When will my child receive remote learning? How will they get feedback?

 

Situation

What remote learning will be provided?

What feedback and contact can I expect?

Child is ill with a ‘standard’ childhood illness e.g. cold or chicken pox

  • No remote learning is required.
  • Child is ill enough not to be in school therefore should be recovering.
  • Teacher should ‘catch up’ child as per normal practise for a short, couple of day absence

 

Contact as per attendance policy from the office staff

Child is isolating, awaiting a test result or awaiting a test result of a household member

  • Short term absences 1–4 days – no work required.
  • Suggestions of activities to allow your child to practise their basic skills will be put up on Google Classroom.

No feedback provided 

A single child, or a small group of children, are isolating because they have had a positive test, or a member of household has had a positive test, – 14 day absence likely.

 

A child is isolating due to contact with a positive case and contact from the track and trace system – 14 day isolation period.

 

  • 1-day emergency plan that allows for generic skills to be practised in Maths and English along with a theme linked activity for the afternoon session.
  • 10 days of remote learning hosted on Google Classroom.
  • Learning could be 1 day behind the rest of the class to allow for manageability.
  • Length of learning equivalent to school day minus breaks, lunch and worship.
  • Video, live lesson or recording for input to Maths and English when it is new learning or is required. This will not be every day.
  • Foundation subjects via PowerPoint input or activities that are revisiting existing learning.
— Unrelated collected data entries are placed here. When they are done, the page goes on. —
(* ===== verification/FileStore.v ===== *)
(** * The file-backed store: class [FileBackedStreamStore] of [packages/server/src/file-store.ts]

    The metadata of a stream is a record of a database (LMDB), its messages
    are frames of a file (FileFrames).  A [Disk] is both; a synchronous method
    is a function of it.  What the methods that [await] do, and how they
    interleave, is FileRuns.

    The database is a map from paths to records: [db.get] and [db.putSync] are
    a lookup and an insertion, a transaction is several at once, and
    [await db.put] is one step, taken when it is durable.  A file is known by
    its name in the directory [streams]; of its bytes the first [f_synced] are
    known to be on the disk.

    Long-polls wait in memory, like those of [StreamStore].  What they do to the
    disk is to look their stream up when they are resolved, which deletes it if
    it has expired.  For a long-poll that an append or a close notifies this is
    a call of [get] of its own; but a deletion resolves the long-polls of the
    stream while its record is still there, and so calls itself.  For that,
    [LongPolls] says how many long-polls wait on a path. *)

From S2P Require Import Prelude Offsets Producer Text Json Types JsonMode StreamStore FileFrames.
Local Open Scope js_scope.

(** ** State *)

Record StreamMetadata := mkStreamMetadata {
  m_path : string;
  m_contentType : option string;
  m_currentOffset : string;
  m_lastSeq : option string;
  m_ttlSeconds : option Z;
  m_expiresAt : option string;
  m_createdAt : Z;
  m_lastAccessedAt : option Z;
  m_segmentCount : Z;
  m_totalBytes : Z;
  m_directoryName : string;
  m_producers : option (gmap string ProducerState);
  m_closed : bool;
  m_closedBy : option ClosedBy;
  m_forkedFrom : option string;
  m_forkOffset : option string;
  m_forkSubOffset : option Z;
  m_refCount : Z;
  m_softDeleted : bool;
}.

Record File := mkFile { f_content : bytes; f_synced : nat }.

Record Disk := mkDisk {
  db : gmap string StreamMetadata;
  files : gmap string File;
}.

Definition empty_disk : Disk := mkDisk ∅ ∅.

(** [{ ...meta, f: v }] *)
Definition with_currentOffset (o : string) (m : StreamMetadata) : StreamMetadata :=
  mkStreamMetadata (m_path m) (m_contentType m) o (m_lastSeq m) (m_ttlSeconds m)
    (m_expiresAt m) (m_createdAt m) (m_lastAccessedAt m) (m_segmentCount m) (m_totalBytes m)
    (m_directoryName m) (m_producers m) (m_closed m) (m_closedBy m) (m_forkedFrom m)
    (m_forkOffset m) (m_forkSubOffset m) (m_refCount m) (m_softDeleted m).
Definition with_lastAccessedAt (t : Z) (m : StreamMetadata) : StreamMetadata :=
  mkStreamMetadata (m_path m) (m_contentType m) (m_currentOffset m) (m_lastSeq m)
    (m_ttlSeconds m) (m_expiresAt m) (m_createdAt m) (Some t) (m_segmentCount m)
    (m_totalBytes m) (m_directoryName m) (m_producers m) (m_closed m) (m_closedBy m)
    (m_forkedFrom m) (m_forkOffset m) (m_forkSubOffset m) (m_refCount m) (m_softDeleted m).
Definition with_closed (b : bool) (m : StreamMetadata) : StreamMetadata :=
  mkStreamMetadata (m_path m) (m_contentType m) (m_currentOffset m) (m_lastSeq m)
    (m_ttlSeconds m) (m_expiresAt m) (m_createdAt m) (m_lastAccessedAt m) (m_segmentCount m)
    (m_totalBytes m) (m_directoryName m) (m_producers m) b (m_closedBy m) (m_forkedFrom m)
    (m_forkOffset m) (m_forkSubOffset m) (m_refCount m) (m_softDeleted m).
Definition with_forkSubOffset (n : option Z) (m : StreamMetadata) : StreamMetadata :=
  mkStreamMetadata (m_path m) (m_contentType m) (m_currentOffset m) (m_lastSeq m)
    (m_ttlSeconds m) (m_expiresAt m) (m_createdAt m) (m_lastAccessedAt m) (m_segmentCount m)
    (m_totalBytes m) (m_directoryName m) (m_producers m) (m_closed m) (m_closedBy m)
    (m_forkedFrom m) (m_forkOffset m) n (m_refCount m) (m_softDeleted m).
Definition with_refCount (n : Z) (m : StreamMetadata) : StreamMetadata :=
  mkStreamMetadata (m_path m) (m_contentType m) (m_currentOffset m) (m_lastSeq m)
    (m_ttlSeconds m) (m_expiresAt m) (m_createdAt m) (m_lastAccessedAt m) (m_segmentCount m)
    (m_totalBytes m) (m_directoryName m) (m_producers m) (m_closed m) (m_closedBy m)
    (m_forkedFrom m) (m_forkOffset m) (m_forkSubOffset m) n (m_softDeleted m).
Definition with_softDeleted (b : bool) (m : StreamMetadata) : StreamMetadata :=
  mkStreamMetadata (m_path m) (m_contentType m) (m_currentOffset m) (m_lastSeq m)
    (m_ttlSeconds m) (m_expiresAt m) (m_createdAt m) (m_lastAccessedAt m) (m_segmentCount m)
    (m_totalBytes m) (m_directoryName m) (m_producers m) (m_closed m) (m_closedBy m)
    (m_forkedFrom m) (m_forkOffset m) (m_forkSubOffset m) (m_refCount m) b.

Definition upd_db (f : gmap string StreamMetadata -> gmap string StreamMetadata) (d : Disk) : Disk :=
  mkDisk (f (db d)) (files d).
Definition upd_files (f : gmap string File -> gmap string File) (d : Disk) : Disk :=
  mkDisk (db d) (f (files d)).

(** [db.putSync(key, meta)] *)
Definition put (p : string) (m : StreamMetadata) : Disk -> Disk := upd_db (insert p m).

(** The name of the file, without the directory in front. *)
Definition segmentFile (dirName : string) : string := dirName +:+ ".log".
Definition segment (m : StreamMetadata) : string := segmentFile (m_directoryName m).

(** [fs.readFileSync]; [None] when there is no such file. *)
Definition content (d : Disk) (m : StreamMetadata) : option bytes :=
  f_content <$> files d !! segment m.

(** ** Errors *)

Inductive FileError :=
| FromStore (e : StoreError)
| SourceUnavailable
| RangeError
| TypeError
| IoError.

(** ** Results of appends *)

(** A verdict of [validateProducer]: [gap_from_nan] is a [sequence_gap] whose
    [expectedSeq] is [NaN]. *)
Inductive Verdict :=
| verdict (v : ProducerValidationResult)
| gap_from_nan (receivedSeq : Z).

Record FileAppendResult := mkFileAppendResult {
  fr_message : option StreamMessage;
  fr_producerResult : option Verdict;
  fr_streamClosed : option bool;
}.

(** [StreamMessage | AppendResult | null] *)
Inductive FileAppendReturn :=
| FilePlain (m : option StreamMessage)
| FileResult (r : FileAppendResult).

Record FileCloseResult := mkFileCloseResult {
  fc_finalOffset : string;
  fc_alreadyClosed : bool;
  fc_producerResult : option Verdict;
}.

(** ** Operations *)

(** [streamMetaToStream]: the messages stay on the disk, and [forkSubOffset]
    is not copied. *)
Definition streamMetaToStream (m : StreamMetadata) : Stream :=
  mkStream (m_path m) (m_contentType m) [] (m_currentOffset m) (m_lastSeq m) (m_ttlSeconds m)
    (m_expiresAt m) (m_createdAt m) (or_else (m_lastAccessedAt m) (m_createdAt m)) (m_producers m)
    (m_closed m) (m_closedBy m) (m_forkedFrom m) (m_forkOffset m) None (m_refCount m)
    (m_softDeleted m).

(** The names every object has from [Object.prototype]. *)
Definition OBJECT_PROTOTYPE : list string :=
  ["constructor"; "__defineGetter__"; "__defineSetter__"; "hasOwnProperty"; "__lookupGetter__";
   "__lookupSetter__"; "isPrototypeOf"; "propertyIsEnumerable"; "toString"; "valueOf"; "__proto__";
   "toLocaleString"].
Feedback through Google Classroom from the class teacher assisted by the LSA.

Whole class bubble is isolating due to positive test within the bubble.

 

Adults are well but isolating.

  • Teacher and LSA will post daily activities aligned to the learning being completed in school by the parallel classes this may include video and/or live sessions through Google Hangouts if required.
  • Work set for children to complete in Google and feedback given to children via this means.
  • Foundation subjects delivered via PowerPoint and individual work. This is likely to be the PowerPoint created for use with the rest of the phase while they are still learning physically in school.

Feedback through Google Classroom from class team. 

 

Likely to be lots of opportunities to self-mark and turn in their score and/or the errors.

 

 

Whole class bubble isolated and adults are not well.

  • As per above but with adults unwell, feedback could be from an adult external to the child's class.

Via Google Classroom. Opportunities to self-mark and turn in their score and/or the errors.

 

 

Local lockdown.

Decisions on remote learning in this situation will be made as, and when, it happens. This will be influenced by severity of lockdown – Tier 4 would require provision for key workers and this would impact on what learning is set and how feedback is managed due to the need to have staff in school.

 

 

 

To be decided depending on severity of the lockdown and the number of staff required in school.